### DIRECTIONS
Check each line of the listing for the word "Hend" and give only the number of lines that have it.

========================

(** ** Plans *)

Lemma width_total body qid : exists w, question_storage_width body qid = Ok w.
Proof.
  assert (post (question_storage_width body qid) (fun _ => True) (fun _ => False)) as H.
  { unfold question_storage_width. apply post_bind, package_bounds_post. intros s e Hs Hsl Hel _ _. cbn [fst snd].
    apply (scan_loop body _ id (fun _ => True)); [|destruct Hs; subst; cbn; lia|done].
    intros i Hi _. cbn [id] in *. unfold width_step. destruct (Z.leb_spec (i + 2) e); [|done].
    apply post_bind, read_op_post; [lia|lia|lia|done|]. intros o Ho Hle. pose proof (op_len_pos _ _ _ Ho).
    apply post_bind. assert (forall x : option Z, post (if bool_decide (x = Some qid) then
      if bool_decide (op_code o = IFR_CHECKBOX_OP) then mret (inr (Some 1))
      else if bool_decide (op_code o = IFR_NUMERIC_OP) && (14 <=? op_len o) then
        b ← index body (i + 13); mret (inr (Some (Z.shiftl 1 (Z.land (b2z b) IFR_NUMERIC_SIZE))))
      else mret (inr None) else mret (inl (i + op_len o)) : pure (Z + option Z))
      (fun r => match r with inl s' => i < s' /\ i < blen body /\ True | inr r => True end) (fun _ => False)) as Hk.
    { intros x. case_bool_decide; [|cbn; lia]. case_bool_decide; [done|].
      destruct (_ && _) eqn:Hc; [|done]. bool_to_prop. apply post_bind, index_post; [lia|done]. }
    destruct (is_question_op (op_code o) && (8 <=? op_len o)) eqn:Hq; [|apply Hk].
    bool_to_prop. apply post_bind, u16_in_post; [lia|lia|]. intros z _ _. apply Hk. }
  destruct (question_storage_width body qid) as [w|[]| |]; [by exists w|done..].
Qed.

(** A flip inside the package that keeps its length. *)
Definition flip_ok (body : list byte) (f : PlannedFlip) : Prop :=
  0 <= flip_offset f /\ blen (flip_from f) = blen (flip_to f) /\
  flip_offset f + blen (flip_to f) <= blen body.

Lemma past_false a b limit : past a b limit = false -> a + b <= limit.
Proof. unfold past, checked_add. destruct (Z.leb_spec (a + b) usize_max); [lia|done]. Qed.

Lemma plan_flip_post body g :
  0 <= expr_offset g ->
  post (plan_flip body g)
    (fun r => forall f, r = Some f -> flip_ok body f /\ expr_offset g <= flip_offset f) (fun e => e = bounds_err g).
Proof.
  intros H0. unfold plan_flip. destruct (past _ 2 _) eqn:Hp; [done|]. apply past_false in Hp.
  destruct (g_expr g) as [a b|qid v| | |]; try done.
  - destruct (a =? b); [|done]. apply post_bind, index_post; [lia|]. intros ls _.
    destruct (checked_add (expr_offset g) _) as [o|] eqn:Ho; [|done]. cbn [mbind option_bind].
    destruct (checked_add o 2) as [off|] eqn:Hoff; [|done]. destruct (get body off) as [from|] eqn:Hf; [|done].
    cbn [post mret outcome_ret]. intros f [= <-]. assert (0 <= off < blen body) by (apply get_is_Some; by eexists).
    unfold checked_add in *. repeat case_match; simplify_eq. rewrite land_7F in *.
    pose proof (Z.mod_pos_bound (b2z ls) 128 eq_refl).
    unfold flip_ok. cbn [flip_offset flip_from flip_to]. split_and!; blen_lia.
  - destruct (v =? 0xFFFF); [done|]. cbn [negb]. destruct (width_total body qid) as [w ->]. cbn [lift map_err mbind outcome_bind].
    destruct (match w with Some w => 1 <? w | None => false end); [done|].
    destruct (past _ 6 _) eqn:Hp6; [done|]. apply past_false in Hp6. cbn [post mret outcome_ret]. intros f [= <-].
    unfold flip_ok. cbn [flip_offset flip_from flip_to]. split_and!; blen_lia.
  - case_bool_decide as Hb; [|done]. cbn [post mret outcome_ret]. intros f [= <-]. unfold flip_ok. cbn [flip_offset flip_from flip_to].
    split_and!; blen_lia.
Qed.

(** ** Application *)

Definition flip_pre (body : list byte) (f : PlannedFlip) : Prop :=
  flip_offset f + blen (flip_to f) <= blen body /\
  get_range body (flip_offset f) (flip_offset f + blen (flip_from f)) = Some (flip_from f).
(** The offsets of a flip are machine addresses. *)
Definition flip_usize (f : PlannedFlip) : Prop :=
  0 <= flip_offset f /\ flip_offset f + blen (flip_from f) <= usize_max /\
  flip_offset f + blen (flip_to f) <= usize_max.
(** The byte at [k] behind the flips: the one of the last flip over it. *)
Definition flipped (flips : list PlannedFlip) (body : list byte) (k : Z) : option byte :=
  fold_left (fun b f => if (flip_offset f <=? k) && (k <? flip_offset f + blen (flip_to f))
                        then get (flip_to f) (k - flip_offset f) else b) flips (get body k).

Lemma flip_check_eq body u f :
  flip_usize f ->
  (flip_pre body f /\ flip_check body u f = Ok tt) \/
  (~ flip_pre body f /\ exists e, flip_check body u f = Err e).
Proof.
  intros (H0 & Hf & Ht). unfold flip_check, flip_pre, uadd, get_range, slice.
  pose proof (blen_nonneg (flip_from f)).
  rewrite (proj2 (Z.leb_le _ _) Hf), (proj2 (Z.leb_le _ _) Ht). cbn [mbind outcome_bind].
  destruct (Z.ltb_spec (blen body) (flip_offset f + blen (flip_from f))).
  { right. split; [|by eexists]. intros [_ Hr]. destruct (range_ok _ _ _) eqn:Hro; [|done].
    apply range_ok_spec in Hro. lia. }
  destruct (Z.ltb_spec (blen body) (flip_offset f + blen (flip_to f))).
  { right. split; [|by eexists]. intros [? _]. lia. }
  rewrite (proj2 (range_ok_spec _ _ _)) by lia. cbn [mbind outcome_bind].
  case_bool_decide as Hs; cbn [negb]; [left|right; split; [|by eexists]].
  - split; [split; [done|by rewrite Hs]|done].
  - intros [_ [= ?]]. done.
Qed.

Lemma flip_check_all body flips :
  Forall flip_usize flips ->
  (Forall (flip_pre body) flips /\ foldM (flip_check body) flips tt = Ok tt) \/
  (~ Forall (flip_pre body) flips /\ exists e, foldM (flip_check body) flips tt = Err e).
Proof.
  induction 1 as [|f flips Hf _ IH]; [by left|]. cbn [foldM].
  destruct (flip_check_eq body tt f Hf) as [[Hp ->]|[Hp [e ->]]]; cbn [mbind outcome_bind].
  - destruct IH as [[? ->]|[Hn [e ->]]]; [left; by split; [constructor|]|right]. split; [|by eexists].
    by intros [? ?]%Forall_cons.
  - right. split; [|by eexists]. by intros [? ?]%Forall_cons.
Qed.

Lemma flip_writes flips body :
  Forall (fun f => 0 <= flip_offset f /\ flip_offset f + blen (flip_to f) <= blen body) flips ->
  exists body', foldM flip_write flips body = Ok body' /\ blen body' = blen body /\
    forall k, get body' k = flipped flips body k.
Proof.
  revert body. induction flips as [|f flips IH]; intros body; [by exists body|].
  intros [[H0 Hle] Hfs]%Forall_cons. cbn [foldM].
  assert (flip_write body f = Ok (splice body (flip_offset f) (flip_to f))) as ->.
  { unfold flip_write, copy_into. rewrite (proj2 (range_ok_spec _ _ _)) by (pose proof (blen_nonneg (flip_to f)); lia).
    by assert ((flip_offset f + blen (flip_to f) - flip_offset f =? blen (flip_to f)) = true) as -> by lia. }
  cbn [mbind outcome_bind]. destruct (IH (splice body (flip_offset f) (flip_to f))) as (b' & -> & Hl & Hg).
  { rewrite blen_splice by lia. done. }
  rewrite blen_splice in Hl by lia. exists b'. split_and!; [done|done|]. intros k. rewrite Hg.
  unfold flipped. cbn [fold_left]. by rewrite get_splice by lia.
Qed.

(** Flips whose offsets are machine addresses are applied all or not at all: the
    application fails exactly when the old bytes of some flip are not in the package;
    otherwise every byte of the package is the one of the last flip over it, or
    unchanged. It never panics. *)
Theorem apply_flips_atomic body flips :
  Forall flip_usize flips ->
  match apply_flips body flips with
  | Ok body' => Forall (flip_pre body) flips /\ blen body' = blen body /\
      forall k, get body' k = flipped flips body k
  | Err _ => ~ Forall (flip_pre body) flips
  | Panic | Diverge => False
  end.
Proof.
  intros Hus. unfold apply_flips.
  destruct (flip_check_all body flips Hus) as [[Hp ->]|[Hp [e ->]]]; cbn [mbind outcome_bind]; [|done].
  destruct (flip_writes flips body) as (b' & -> & Hl & Hg); [|done].
  apply Forall_forall. intros f Hf. rewrite Forall_forall in Hp, Hus.
  split; [apply Hus|apply Hp]; done.
Qed.

(** ** Unlocking *)

(** The operands of the expression follow each other without an END between them. *)
Definition direct (region : list byte) (x : GateExpr) : Prop :=
  match x with
  | GE_EqConst _ _ => get region 0 <> Some IFR_END_OP /\ get region 10 <> Some IFR_END_OP
  | GE_EqIdVal _ _ => get region 0 <> Some IFR_END_OP
  | _ => True
  end.

Lemma expr_data_ext region region' i ops e :
  0 <= i -> (forall k, i <= k < e -> get region' k = get region k) -> ops_at region i ops e ->
  expr_data region' i ops = expr_data region i ops.
Proof.
  revert i. induction ops as [|o ops IH]; intros i Hi Hk; cbn [ops_at expr_data]; [done|].
  intros [Ho Hops]. pose proof (op_len_pos _ _ _ Ho). pose proof (ops_at_le _ _ _ _ Hops).
  rewrite (IH (i + op_len o)); [|lia|intros; apply Hk; lia|done]. f_equal. destruct (is_end o); [done|].
  do 2 f_equal. apply sub_ext; [lia|]. intros. apply Hk. lia.
Qed.

Lemma expr_of_ops_EqConst ds a b :
  expr_of_ops ds = GE_EqConst a b -> exists da db dc,
    ds = [(IFR_UINT64_OP, da); (IFR_UINT64_OP, db); (IFR_EQUAL_OP, dc)] /\
    blen da = 8 /\ blen db = 8 /\ a = le_dec da /\ b = le_dec db.
Proof.
  unfold expr_of_ops. repeat (case_match; try done); intros [= <- <-]. bool_to_prop. subst. do 3 eexists. split_and!; done || lia.
Qed.

Lemma expr_of_ops_EqIdVal ds q v :
  expr_of_ops ds = GE_EqIdVal q v -> exists p,
    ds = [(IFR_EQ_ID_VAL_OP, p)] /\ blen p = 4 /\ q = le_dec (sub p 0 2) /\ v = le_dec (sub p 2 4).
Proof.
  unfold expr_of_ops. repeat (case_match; try done); intros [= <- <-]. bool_to_prop. subst. eexists. split_and!; done || lia.
Qed.

Lemma expr_of_ops_True ds : expr_of_ops ds = GE_True -> exists p, ds = [(IFR_TRUE_OP, p)].
Proof.
  unfold expr_of_ops. repeat (case_match; try done); intros _. bool_to_prop. subst. by eexists.
Qed.

(** The first operand of a run that does not start with an END. *)
Lemma expr_data_first region i ops e c d ds :
  0 <= i -> ops_at region i ops e -> e <= blen region -> expr_data region i ops = (c, d) :: ds ->
  get region i <> Some IFR_END_OP ->
  exists o ops', ops = o :: ops' /\ op_at region i o /\ is_end o = false /\ op_code o = c /\
    d = sub region (i + 2) (i + op_len o) /\ op_len o = blen d + 2 /\
    ops_at region (i + op_len o) ops' e /\ expr_data region (i + op_len o) ops' = ds.
Proof.
  intros Hi. destruct ops as [|o ops]; cbn [ops_at expr_data]; [done|]. intros [Ho Hops] He Hd Hne.
  pose proof (op_len_pos _ _ _ Ho). pose proof (ops_at_le _ _ _ _ Hops).
  destruct (is_end o) eqn:Hend.
  { unfold is_end in Hend. apply bool_decide_eq_true in Hend. destruct Hne. by rewrite <-Hend, (proj1 Ho). }
  cbn [app] in Hd. injection Hd as <- <- <-. exists o, ops. rewrite blen_sub by lia. by split_and!; try lia.
Qed.

Lemma decode_shape region x :
  decode_expr region = Ok x -> x <> GE_Other ->
  exists ops e, ops_at region 0 ops e /\ e <= blen region < e + 2 /\ expr_of_ops (expr_data region 0 ops) = x.
Proof.
  intros Hd Hx. pose proof (decode_expr_post region) as Hp. rewrite Hd in Hp.
  destruct Hp as [|(ops & (e & Hops & He) & ->)]; [done|]. by exists ops, e.
Qed.

Lemma eq_const_shape region a b :
  decode_expr region = Ok (GE_EqConst a b) -> direct region (GE_EqConst a b) ->
  exists o1 o2 ops e dc,
    op_at region 0 o1 /\ is_end o1 = false /\ op_code o1 = IFR_UINT64_OP /\ op_len o1 = 10 /\
    op_at region 10 o2 /\ is_end o2 = false /\ op_code o2 = IFR_UINT64_OP /\ op_len o2 = 10 /\
    ops_at region 20 ops e /\ 20 <= e /\ e <= blen region < e + 2 /\ expr_data region 20 ops = [(IFR_EQUAL_OP, dc)] /\
    a = le_dec (sub region 2 10) /\ b = le_dec (sub region 12 20).
Proof.
  intros Hdec [Hd0 Hd10]. destruct (decode_shape _ _ Hdec) as (ops & e & Hops & Hle & He); [done|].
  apply expr_of_ops_EqConst in He as (da & db & dc & Hds & Hda & Hdb & Ha & Hb).
  destruct (expr_data_first region 0 ops e _ _ _ ltac:(lia) Hops ltac:(lia) Hds Hd0)
    as (o1 & ops1 & -> & Ho1 & He1 & Hc1 & Hda' & Hl1 & Hops1 & Hds1).
  rewrite Hda in Hl1. rewrite Hl1 in *. change (0 + (8 + 2)) with 10 in *.
  destruct (expr_data_first region 10 ops1 e _ _ _ ltac:(lia) Hops1 ltac:(lia) Hds1 Hd10)
    as (o2 & ops2 & -> & Ho2 & He2 & Hc2 & Hdb' & Hl2 & Hops2 & Hds2).
  rewrite Hdb in Hl2. rewrite Hl2 in *. change (10 + (8 + 2)) with 20 in *. pose proof (ops_at_le _ _ _ _ Hops2).
  exists o1, o2, ops2, e, dc. subst da db. by split_and!; try lia.
Qed.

========================

### THE ANSWER
2